- **WORK TO BE COMPLETED**
All lines holding the word "Lemma" in the listing below need to be copied.

- **DATASET**
(** What a round leaves: the tables, and memory below the image but for the packet and the request. *)
Definition same_tm (w w' : world) : Prop :=
  arptable w' = arptable w /\ netmask w' = netmask w /\ igmptable w' = igmptable w /\
  current_while_timer w' = current_while_timer w /\ periodic_timer w' = periodic_timer w /\
  forall x, x < im -> x < nic_packet \/ nic_packet + 1514 <= x -> x < tm_tp \/ tm_tp + 32 <= x -> ld8 (mm w') x = ld8 (mm w) x.
Lemma same_tm_trans w1 w2 w3 : same_tm w1 w2 -> same_tm w2 w3 -> same_tm w1 w3.
Proof. intros (A & B & C & D & F & G) (A' & B' & C' & D' & F' & G'). repeat (split; [congruence|]). intros x H1 H2 H3. now rewrite G', G. Qed.
Lemma same_tm_tabs w w' : same_tm w w' -> same_tabs w w'.
Proof. clear - Hi. intros (A & B & C & D & F & G). repeat (split; [assumption|]). intros x Hx. apply G; unfold lacp_pkt, nic_packet, tm_tp in *; lia. Qed.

- **ANSWER BOX**
Lemma same_tm_trans w1 w2 w3 : same_tm w1 w2 -> same_tm w2 w3 -> same_tm w1 w3.
Lemma same_tm_tabs w w' : same_tm w w' -> same_tabs w w'.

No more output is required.